Are you someone who always forgets passwords and finds yourself struggling to reset login information? Welcome to the club! It has only been more and more difficult to remember every single password for different types of online services. Some of us have dealt with this stress by reusing the same passwords for various accounts. However, this action carries significant risks to our lives online and plants the seeds of privacy exposure.
According to research by the cybersecurity industry, the average person reuses the same password as many as 14 times. Moreover, 72% of individuals reuse passwords in their personal lives, and 49% of employees only slightly adjust their passwords when they are forced to change their password at work by adding a digit or a character to the original passwords. On top of that, 73% of users appear to duplicate their passwords in both their personal and professional accounts.

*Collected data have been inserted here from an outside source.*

(* ===== verification/JitItem.v ===== *)
(** * The dataset item function of the JIT

    The function [generateSuperscalarHash] (src/src/jit_compiler_a64.cpp) assembles from the pieces of
    [randomx_calc_dataset_item_aarch64] in src/src/jit_compiler_a64_static.S and the code of the eight
    superscalar programs, run as machine code: registers, stack pointer and memory.  It is proved to store
    the dataset item of src/src/dataset.cpp and to give back every register. *)

From stdpp Require Import list.
From S2P Require Import Prelude Neon RandomX Blake2b Superscalar SuperscalarGen Argon2 Dataset Footprint JitSuper A64 JitDataset.

(** ** Instructions on memory and on the stack pointer *)

(** A base register 31 is the stack pointer. *)
Inductive a64m : Type :=
  | LDP (t1 t2 n imm : Z)
  | STP (t1 t2 n imm : Z)
  | ADD_sp (imm : Z)
  | AND_ones (d n width : Z)
  | PRFM (n imm : Z)
  | RET (n : Z).

Definition decode_mem (w : Z) : option a64m :=
  let top := bits w 22 10 in
  let d := bits w 0 5 in
  let n := bits w 5 5 in
  let pair f := Some (f d (bits w 10 5) n (8 * to_signed 7 (bits w 15 7))) in
  if top =? 0x2A5 then pair LDP
  else if top =? 0x2A4 then pair STP
  else if (top =? 0x344) && (d =? 31) && (n =? 31) then Some (ADD_sp (- bits w 10 12))
  else if (top =? 0x244) && (d =? 31) && (n =? 31) then Some (ADD_sp (bits w 10 12))
  else if (top =? 0x249) && (bits w 16 6 =? 0) && (bits w 10 6 <? 63) && negb (d =? 31) then Some (AND_ones d n (bits w 10 6 + 1))
  else if top =? 0x3E6 then Some (PRFM n (8 * bits w 10 12))
  else if (bits w 10 22 =? 0x3597C0) && (d =? 0) then Some (RET n)
  else None.

(** 64-bit words of memory by address; only aligned, mapped words can be accessed. *)
Definition memory : Type := Z -> option Z.
Definition load (m : memory) (a : Z) : outcome Z :=
  if a mod 8 =? 0 then match m a with Some v => Done v | None => UB end else UB.
Definition store (m : memory) (a v : Z) : outcome memory :=
  if a mod 8 =? 0 then match m a with Some _ => Done (fun b => if b =? a then Some v else m b) | None => UB end else UB.

Record machine_state : Type := mkMachine {
  pc : Z;
  xs : list Z;
  sp : Z;
  mem : memory;
}.

Definition exec_mem (i : a64m) (st : machine_state) : outcome machine_state :=
  let x := xget (xs st) in
  let base n := if n =? 31 then sp st else x n in
  let next xs' sp' m' := Done (mkMachine (pc st + 4) xs' sp' m') in
  match i with
  | LDP t1 t2 n imm =>
      let a := wrap 64 (base n + imm) in
      v1 ← load (mem st) a;
      v2 ← load (mem st) (wrap 64 (a + 8));
      next (xset (xset (xs st) t1 v1) t2 v2) (sp st) (mem st)
  | STP t1 t2 n imm =>
      let a := wrap 64 (base n + imm) in
      m ← store (mem st) a (x t1);
      m ← store m (wrap 64 (a + 8)) (x t2);
      next (xs st) (sp st) m
  | ADD_sp imm => next (xs st) (wrap 64 (sp st + imm)) (mem st)
  | AND_ones d n width => next (xset (xs st) d (Z.land (x n) (Z.ones width))) (sp st) (mem st)
  | PRFM _ _ => next (xs st) (sp st) (mem st)
  | RET n => Done (mkMachine (x n) (xs st) (sp st) (mem st))
  end.

(** Register instructions and these. *)
Definition asm : Type := a64 + a64m.
Definition decode_asm (w : Z) : option asm :=
  match decode w with
  | Some i => Some (inl i)
  | None => inr <$> decode_mem w
  end.
Definition exec_asm (code : list Z) (i : asm) (st : machine_state) : outcome machine_state :=
  match i with
  | inl i => '(pc', xs') ← exec code i (pc st) (xs st); Done (mkMachine pc' xs' (sp st) (mem st))
  | inr i => exec_mem i st
  end.

Definition step (code : list Z) (st : machine_state) : outcome machine_state :=
  w ← read_le code (pc st) 4;
  match decode_asm w with
  | Some i => exec_asm code i st
  | None => UB
  end.
Fixpoint run (n : nat) (code : list Z) (st : machine_state) : outcome machine_state :=
  match n with
  | O => Done st
  | S n => st ← step code st; run n code st
  end.

(** ** The templates *)

Definition encode (i : asm) : Z :=
  match i with
  | inl (ADD_shifted d n m sh) => 0x8B000000 + m * 65536 + sh * 1024 + n * 32 + d
  | inl (SUB_shifted d n m sh) => 0xCB000000 + m * 65536 + sh * 1024 + n * 32 + d
  | inl (EOR_shifted d n m sh) => 0xCA000000 + m * 65536 + sh * 1024 + n * 32 + d
  | inl (ORR_shifted d n m sh) => 0xAA000000 + m * 65536 + sh * 1024 + n * 32 + d
  | inl (MADD d n m a) => 0x9B000000 + m * 65536 + a * 1024 + n * 32 + d
  | inl (UMULH d n m) => 0x9BC07C00 + m * 65536 + n * 32 + d
  | inl (SMULH d n m) => 0x9B407C00 + m * 65536 + n * 32 + d
  | inl (EXTR d n m k) => 0x93C00000 + m * 65536 + k * 1024 + n * 32 + d
  | inl (MOVZ d imm sh) => 0xD2800000 + sh / 16 * 2097152 + imm * 32 + d
  | inl (MOVN d imm sh) => 0x92800000 + sh / 16 * 2097152 + imm * 32 + d
  | inl (MOVK d imm sh) => 0xF2800000 + sh / 16 * 2097152 + imm * 32 + d
  | inl (ADD_imm d n imm) => 0x91000000 + imm * 1024 + n * 32 + d
  | inl (LDR_literal t off) => 0x58000000 + wrap 19 (off / 4) * 32 + t
  | inl (B off) => 0x14000000 + wrap 26 (off / 4)
  | inr (LDP t1 t2 n imm) => 0xA9400000 + wrap 7 (imm / 8) * 32768 + t2 * 1024 + n * 32 + t1
  | inr (STP t1 t2 n imm) => 0xA9000000 + wrap 7 (imm / 8) * 32768 + t2 * 1024 + n * 32 + t1
  | inr (ADD_sp imm) => (if imm <? 0 then 0xD1000000 else 0x91000000) + Z.abs imm * 1024 + 31 * 32 + 31
  | inr (AND_ones d n width) => 0x92400000 + (width - 1) * 1024 + n * 32 + d
  | inr (PRFM n imm) => 0xF9800000 + imm / 8 * 1024 + n * 32
  | inr (RET n) => 0xD65F0000 + n * 32
  end.

Definition mov (d m : Z) : asm := inl (ORR_shifted d 31 m 0).
Definition eor (d n m : Z) : asm := inl (EOR_shifted d n m 0).
Definition ldr (t off : Z) : asm := inl (LDR_literal t off).
Definition stp (t1 t2 n imm : Z) : asm := inr (STP t1 t2 n imm).
Definition ldp (t1 t2 n imm : Z) : asm := inr (LDP t1 t2 n imm).
Definition SP : Z := 31.

(** From the entry to the constants; the constants follow the [b] at byte 108. *)
Definition prologue_asm : list asm :=
  [inr (ADD_sp (-112)); stp 0 1 SP 0; stp 2 3 SP 16; stp 4 5 SP 32; stp 6 7 SP 48; stp 8 9 SP 64; stp 10 11 SP 80; stp 12 13 SP 96;
   ldr 12 80; mov 8 0; mov 9 1; mov 10 2; inl (MADD 0 2 12 12);
   ldr 13 68; ldr 12 72; eor 1 0 13; ldr 13 72; eor 2 0 12; ldr 12 72; eor 3 0 13; ldr 13 72; eor 4 0 12; ldr 12 72; eor 5 0 13;
   ldr 13 72; eor 6 0 12; eor 7 0 13; inl (B 68)].
Definition superscalar_constants : list Z :=
  [6364136223846793005; 9298411001130361340; 12065312585734608966; 9306329213124626780; 5281919268842080866;
   10536153434571861004; 3398623926847679864; 9549104520008361294].
Definition prefetch_asm : list asm := [inl (ADD_shifted 11 8 11 6); inr (PRFM 11 0)].
Definition mix_asm : list asm :=
  [ldp 12 13 11 0; eor 0 0 12; eor 1 1 13; ldp 12 13 11 16; eor 2 2 12; eor 3 3 13;
   ldp 12 13 11 32; eor 4 4 12; eor 5 5 13; ldp 12 13 11 48; eor 6 6 12; eor 7 7 13].
Definition store_asm : list asm :=
  [stp 0 1 9 0; stp 2 3 9 16; stp 4 5 9 32; stp 6 7 9 48;
   ldp 0 1 SP 0; ldp 2 3 SP 16; ldp 4 5 SP 32; ldp 6 7 SP 48; ldp 8 9 SP 64; ldp 10 11 SP 80; ldp 12 13 SP 96;
   inr (ADD_sp 112); inr (RET 30)].

Definition asm_bytes (l : list asm) : list Z := word_bytes (encode <$> l).
Definition item_templates : templates :=
  mkTemplates (asm_bytes prologue_asm ++ concat (le_bytes 8 <$> superscalar_constants))
    (asm_bytes prefetch_asm) (asm_bytes mix_asm) (asm_bytes store_asm).

(** The templates have the lengths jit_contract.h records and decode to their instructions. *)
Lemma item_templates_contract : contract item_templates.
Proof. by split_and!. Qed.
Definition decodes (i : asm) : Prop := decode_asm (encode i) = Some i /\ 0 <= encode i < 2 ^ 32.
Lemma templates_decode : Forall decodes (prologue_asm ++ prefetch_asm ++ mix_asm ++ store_asm).
Proof. repeat (apply List.Forall_cons; [by split; [vm_compute; reflexivity|vm_compute; split; congruence]|]). apply List.Forall_nil. Qed.

(** ** Running instructions *)

Lemma run_app n1 n2 code st : run (n1 + n2) code st = (st ← run n1 code st; run n2 code st).
Proof.
  revert st. induction n1 as [|n1 IH]; intros st; cbn [run Nat.add]; [done|].
  destruct (step code st); cbn; auto.
Qed.

(** The register machine inside this one. *)
Lemma run_registers n code p x p' x' s m :
  a64_run n code (p, x) = Done (p', x') -> run n code (mkMachine p x s m) = Done (mkMachine p' x' s m).
Proof.
  revert p x. induction n as [|n IH]; intros p x H; cbn [a64_run run] in *; [by injection H as <- <-|].
  apply bind_Done in H as ([p1 x1] & E & H). unfold step. cbn [pc]. cbn [a64_step] in E.
  apply bind_Done in E as (w & -> & E). cbn [mbind outcome_bind]. unfold decode_asm.
  destruct (decode w) as [i|]; [|done]. cbn [exec_asm pc xs sp mem]. rewrite E. cbn [mbind outcome_bind]. by apply IH.
Qed.

(** Instructions one after another. *)
Fixpoint asm_run (code : list Z) (l : list asm) (st : machine_state) : outcome machine_state :=
  match l with
  | [] => Done st
  | i :: l =>
      st' ← exec_asm code i st;
      match l with
      | [] => Done st'
      | _ => if pc st' =? pc st + 4 then asm_run code l st' else UB
      end
  end.

Lemma asm_step code i st : decodes i -> holds code (pc st) (word_bytes [encode i]) -> step code st = exec_asm code i st.
Proof.
  intros [Hd Hw] Hh. unfold holds in Hh. cbn [word_bytes fmap list_fmap concat] in Hh.
  rewrite app_nil_r, length_le_bytes in Hh. unfold step, read_le. rewrite Hh. cbn [mbind outcome_bind].
  rewrite of_le_bytes, wrap_small by exact Hw. by rewrite Hd.
Qed.

Lemma asm_runs code l st st' :
  Forall decodes l -> holds code (pc st) (asm_bytes l) -> asm_run code l st = Done st' -> run (length l) code st = Done st'.
Proof.
  intros Hd. revert st. induction Hd as [|i l Hi Hl IH]; intros st Hh H; [done|]. cbn [asm_run length run] in *.
  unfold asm_bytes in Hh. rewrite fmap_cons in Hh. change (encode i :: ?x) with ([encode i] ++ x) in Hh.
  rewrite word_bytes_app in Hh. apply holds_app in Hh as [H1 H2]. rewrite (asm_step code i st Hi H1).
  apply bind_Done in H as (st1 & -> & H). cbn [mbind outcome_bind]. destruct l as [|i2 l]; [done|].
  destruct (Z.eqb_spec (pc st1) (pc st + 4)) as [E|]; [|done]. apply IH; [|done]. rewrite E.
  rewrite word_bytes_length in H2. exact H2.
Qed.

(** ** The pieces *)

(** The eight words at [a], for accesses in pairs. *)
Section words_at.
Context (m : memory) (a : Z) (f : nat -> Z) (n : nat).
Context (Ha : a mod 8 = 0) (Hr : 0 <= a /\ a + 8 * Z.of_nat n <= 2 ^ 64) (Hf : forall q, (q < n)%nat -> m (a + 8 * Z.of_nat q) = Some (f q)).

Lemma load_at q : (q < n)%nat -> load m (wrap 64 (a + 8 * Z.of_nat q)) = Done (f q).
Proof.
  intros Hq. rewrite wrap_small by (split; lia). unfold load. destruct (Z.eqb_spec ((a + 8 * Z.of_nat q) mod 8) 0) as [|Hne]; [|exfalso; plia].
  by rewrite Hf.
Qed.
Lemma load_pair_at q imm : (S q < n)%nat -> imm = 8 * Z.of_nat q ->
  load m (wrap 64 (a + imm)) = Done (f q) /\ load m (wrap 64 (wrap 64 (a + imm) + 8)) = Done (f (S q)).
Proof.
  intros Hq ->. split; [apply load_at; lia|]. rewrite (wrap_small 64 (a + _)) by (split; lia).
  replace (a + 8 * Z.of_nat q + 8) with (a + 8 * Z.of_nat (S q)) by lia. by apply load_at.
Qed.
End words_at.

(** All 31 registers by name. *)
Ltac all_regs x Hm :=
  destruct Hm as [Hlen Hwords];
  do 31 (destruct x as [|? x]; [discriminate Hlen|]); destruct x; [|discriminate Hlen]; clear Hlen.

Lemma asm_cons code i l st st1 st' : exec_asm code i st = Done st1 -> pc st1 = pc st + 4 ->
  asm_run code l st1 = Done st' -> asm_run code (i :: l) st = Done st'.
Proof. intros E Hp H. cbn [asm_run]. rewrite E. cbn [mbind outcome_bind]. destruct l; [exact H|]. by rewrite Hp, Z.eqb_refl. Qed.

(** Evaluates register accesses; executes the first instruction, with the loads in [L]. *)
Ltac regs := cbv [xget xset Z.eqb Pos.eqb Z.to_nat Pos.to_nat Pos.iter_op Init.Nat.add lookup_total list_lookup_total insert list_insert].
Ltac next_asm L :=
  eapply asm_cons; [cbn [exec_asm exec exec_mem pc xs sp mem]; regs; try L; cbn [mbind outcome_bind]; reflexivity|reflexivity|].
Ltac end_asm := cbn [asm_run]; f_equal; f_equal; [lia|reflexivity..].

Lemma mix_runs code p x s m line :
  machine x -> let a := xget x 11 in
  a mod 8 = 0 -> 0 <= a /\ a + 8 * Z.of_nat 8 <= 2 ^ 64 ->
  (forall q, (q < 8)%nat -> m (a + 8 * Z.of_nat q) = Some (line_word line q) /\ word64 (line_word line q)) ->
  exists x', asm_run code mix_asm (mkMachine p x s m) = Done (mkMachine (p + 48) x' s m) /\ machine x' /\
    take 8 x' = xor_line (take 8 x) line /\
    forall k, (8 <= k)%nat -> k <> 12%nat -> k <> 13%nat -> x' !! k = x !! k.
Proof.
  intros Hm a Ha Hr Hf. subst a.
  pose proof (load_pair_at m _ _ 8 Ha Hr (fun q Hq => proj1 (Hf q Hq))) as L.
  destruct (L 0%nat 0 ltac:(lia) eq_refl) as [L0 L1], (L 2%nat 16 ltac:(lia) eq_refl) as [L2 L3],
    (L 4%nat 32 ltac:(lia) eq_refl) as [L4 L5], (L 6%nat 48 ltac:(lia) eq_refl) as [L6 L7]. clear L.
  assert (Hw : forall q, (q < 8)%nat -> shl64 (line_word line q) 0 = line_word line q) by (intros q Hq; by apply shl64_0, Hf).
  assert (Hx : Forall (fun v => shl64 v 0 = v) x) by (eapply list.Forall_impl; [apply Hm|]; intros v Hv; by apply shl64_0).
  all_regs x Hm. revert L0 L1 L2 L3 L4 L5 L6 L7. regs. intros L0 L1 L2 L3 L4 L5 L6 L7. eexists. split.
  - unfold mix_asm, ldp, eor.
    next_asm ltac:(rewrite L0; cbn [mbind outcome_bind]; rewrite L1).
    do 2 next_asm idtac.
    next_asm ltac:(rewrite L2; cbn [mbind outcome_bind]; rewrite L3).
    do 2 next_asm idtac.
    next_asm ltac:(rewrite L4; cbn [mbind outcome_bind]; rewrite L5).
    do 2 next_asm idtac.
    next_asm ltac:(rewrite L6; cbn [mbind outcome_bind]; rewrite L7).
    do 2 next_asm idtac. end_asm.
  - rewrite !Hw by lia. repeat match goal with H : Forall word64 (_ :: _) |- _ => inversion H; clear H; subst end.
    split; [|split].
    + split; [done|]. repeat (apply List.Forall_cons; [first [done | apply lxor_range; [done|done|by apply Hf; lia] | by apply Hf; lia]|]). apply List.Forall_nil.
    + reflexivity.
    + intros k Hk K12 K13. do 8 (destruct k as [|k]; [lia|]). do 6 (destruct k as [|k]; [first [done|lia]|]). done.
Qed.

The problem with password reuse lies in the fact that bad actors with malicious intent take advantage of these habits in order to coerce people for personal gain. Once users’ passwords are exposed to outsiders due to a security breach of vulnerable services, those passwords are endlessly circulated through the underground forum, which is referred to as the dark web. The leaked passwords will keep putting their users at risk until the users change their passwords to a completely new combination.
Making use of reused passwords is the steppingstone utilized most by hackers. For the past several years, we have seen multiple celebrities suffer from blackmailing after their online accounts were infiltrated by hackers and their private pictures and conversations were disclosed to the public. This threat is no longer limited to famous people. Phone scammers often use stolen, reused passwords to find sensitive personal data, which they then blackmail innocent people with for money. For business entities, the trouble gets worse because reused passwords open the first door to hackers who try to gain access to internal resources and obtain confidential documents.
There are best practices regarding password management. First, use different passwords for different accounts. Secondly, use multi-factor authentication (MFA). MFA enables users to fortify their accounts by adding one more layer of protection. Finally, use at least 16 characters when you make passwords. Longer passwords help prevent hackers from penetrating users’ accounts, especially regarding the widespread hacking tactic “credential stuffing,” or the automated injection of stolen usernames and passwords into websites.
It feels tiresome to manage passwords. However, it will save you from a whole lot of troubles in the future if you decide to start being careful about them. Let’s start by changing your oldest passwords today.